TASK DETAILS: Please tally the lines below that contain the word "Suggested" and reply with the total alone.

[Records from a data source]
(** ** Goals *)

#[global] Instance BindersOf_countable {V T} `{Countable V, Countable T} : Countable (BindersOf V T).
Proof. refine (inj_countable' (λ b, (b.(binders), b.(value))) (λ '(k, x), mkBinders k x) _). by intros []. Defined.
#[global] Instance TraitRefOf_countable {A} `{Countable A} : Countable (TraitRefOf A).
Proof.
  refine (inj_countable' (λ b, (b.(trait_id), b.(substitution))) (λ '(k, x), mkTraitRef k x) _). by intros [].
Defined.
#[global] Instance WellFormed_countable : Countable WellFormed.
Proof.
  refine (inj_countable' (λ w, match w with WfTrait t => inl t | WfTy t => inr t end)
    (λ s, match s with inl t => WfTrait t | inr t => WfTy t end) _). by intros [].
Defined.
#[global] Instance FromEnv_countable : Countable FromEnv.
Proof.
  refine (inj_countable' (λ w, match w with FeTrait t => inl t | FeTy t => inr t end)
    (λ s, match s with inl t => FeTrait t | inr t => FeTy t end) _). by intros [].
Defined.
#[global] Instance Constraint_countable : Countable Constraint.
Proof.
  refine (inj_countable'
    (λ w, match w with CtLifetimeOutlives a b => inl (a, b) | CtTypeOutlives t l => inr (t, l) end)
    (λ s, match s with inl (a, b) => CtLifetimeOutlives a b | inr (t, l) => CtTypeOutlives t l end) _).
  by intros [].
Defined.
#[global] Instance DomainGoal_countable : Countable DomainGoal.
Proof.
  refine (inj_countable'
    (λ d, match d with
      | DgHolds w => inl w
      | DgWellFormed w => inr (inl (inl w))
      | DgFromEnv e => inr (inl (inr e))
      | DgNormalize a t => inr (inr (inl (a, t)))
      | DgIsLocal t => inr (inr (inr (inl (0, t))))
      | DgIsUpstream t => inr (inr (inr (inl (1, t))))
      | DgIsFullyVisible t => inr (inr (inr (inl (2, t))))
      | DgDownstreamType t => inr (inr (inr (inl (3, t))))
      | DgLocalImplAllowed t => inr (inr (inr (inr (inl t))))
      | DgCompatible => inr (inr (inr (inr (inr (inl true)))))
      | DgReveal => inr (inr (inr (inr (inr (inl false)))))
      | DgObjectSafe t => inr (inr (inr (inr (inr (inr t)))))
      end)
    (λ s, match s with
      | inl w => DgHolds w
      | inr (inl (inl w)) => DgWellFormed w
      | inr (inl (inr e)) => DgFromEnv e
      | inr (inr (inl (a, t))) => DgNormalize a t
      | inr (inr (inr (inl (0, t)))) => DgIsLocal t
      | inr (inr (inr (inl (1, t)))) => DgIsUpstream t
      | inr (inr (inr (inl (2, t)))) => DgIsFullyVisible t
      | inr (inr (inr (inl (_, t)))) => DgDownstreamType t
      | inr (inr (inr (inr (inl t)))) => DgLocalImplAllowed t
      | inr (inr (inr (inr (inr (inl true))))) => DgCompatible
      | inr (inr (inr (inr (inr (inl false))))) => DgReveal
      | inr (inr (inr (inr (inr (inr t))))) => DgObjectSafe t
      end) _).
  by intros [].
Defined.
(* ===== verification/Solve.v ===== *)
(** * Solutions ([chalk-solve/src/solve.rs], [chalk-recursive/src/combine.rs])

    A [Solution] is what a solver answers; [combine] joins the solutions of two
    clauses, [with_priorities] those of clauses with priorities. *)

From stdpp Require Import base list numbers.
From S2P Require Import Prelude Ir Fold FoldLaws Shift.

Inductive Guidance :=
  | Definite (subst : Canonical Substitution)
  | Suggested (subst : Canonical Substitution)
  | Unknown.
#[global] Instance Guidance_eq_dec : EqDecision Guidance. Proof. solve_decision. Defined.

Inductive Solution :=
  | Unique (constrained : Canonical ConstrainedSubst)
  | Ambig (guidance : Guidance).
#[global] Instance Solution_eq_dec : EqDecision Solution. Proof. solve_decision. Defined.

(** ** [impl Solution] *)

Definition into_guidance (self : Solution) : Guidance :=
  match self with
  | Unique constrained => Definite (mkCanonical constrained.(cvalue).(csubst) constrained.(cbinders))
  | Ambig guidance => guidance
  end.

Definition combine (self other : Solution) : Solution :=
  if decide (self = other) then self
  else
    Ambig match into_guidance self, into_guidance other with
    | Definite subst1, Definite subst2 =>
        if decide (subst1 = subst2) then Definite subst1 else Unknown
    | Suggested subst1, Suggested subst2 =>
        if decide (subst1 = subst2) then Suggested subst1 else Unknown
    | _, _ => Unknown
    end.

Definition without_constraints (canonical : Canonical Substitution) : Canonical ConstrainedSubst :=
  mkCanonical (mkConstrainedSubst canonical.(cvalue) []) canonical.(cbinders).

Definition constrained_subst (self : Solution) : option (Canonical ConstrainedSubst) :=
  match self with
  | Unique constrained => Some constrained
  | Ambig (Definite canonical) | Ambig (Suggested canonical) => Some (without_constraints canonical)
  | Ambig Unknown => None
  end.

Definition definite_subst (self : Solution) : option (Canonical ConstrainedSubst) :=
  match self with
  | Unique constrained => Some constrained
  | Ambig (Definite canonical) => Some (without_constraints canonical)
  | _ => None
  end.

Definition is_unique (self : Solution) : bool := match self with Unique _ => true | _ => false end.
Definition is_ambig (self : Solution) : bool := match self with Ambig _ => true | _ => false end.

(** ** Priorities *)

(** [DomainGoal::inputs]. *)
Definition inputs (self : DomainGoal) : list GenericArg :=
  match self with DgHolds (WcAliasEq alias _) => [ArgTy (TyAlias alias)] | _ => [] end.

Definition calculate_inputs (domain_goal : DomainGoal) (solution : Solution) :
    Fallible (list GenericArg) :=
  match constrained_subst solution with
  | Some subst =>
      subst_goal ← subst_apply subst.(cvalue).(csubst) domain_goal;
      Val (inputs subst_goal)
  | None => Val (inputs domain_goal)
  end.

Definition prefer_higher (domain_goal : DomainGoal) (higher lower : Solution) :
    Fallible (Solution * ClausePriority) :=
  inputs_higher ← calculate_inputs domain_goal higher;
  inputs_lower ← calculate_inputs domain_goal lower;
  Val (if decide (inputs_higher = inputs_lower) then (higher, High)
       else (combine higher lower, High)).

Definition with_priorities (domain_goal : DomainGoal) (a : Solution) (prio_a : ClausePriority)
    (b : Solution) (prio_b : ClausePriority) : Fallible (Solution * ClausePriority) :=
  match prio_a, prio_b with
  | High, Low => prefer_higher domain_goal a b
  | Low, High => prefer_higher domain_goal b a
  | _, _ => Val (combine a b, prio_a)
  end.

(** ** [combine] is a join *)

Lemma combine_idem a : combine a a = a.
Proof. unfold combine. by rewrite decide_True. Qed.

Lemma combine_comm a b : combine a b = combine b a.
Proof.
  unfold combine. destruct (decide (a = b)) as [->|Hne]; [by rewrite decide_True|].
  rewrite decide_False by congruence. f_equal.
  destruct (into_guidance a), (into_guidance b); repeat case_decide; congruence.
Qed.

Lemma combine_assoc a b c : combine (combine a b) c = combine a (combine b c).
Proof.
  unfold combine, into_guidance.
  destruct a as [[]|[]], b as [[]|[]], c as [[]|[]];
    repeat (case_decide; simplify_eq/=); congruence.
Qed.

RESPONSE: 4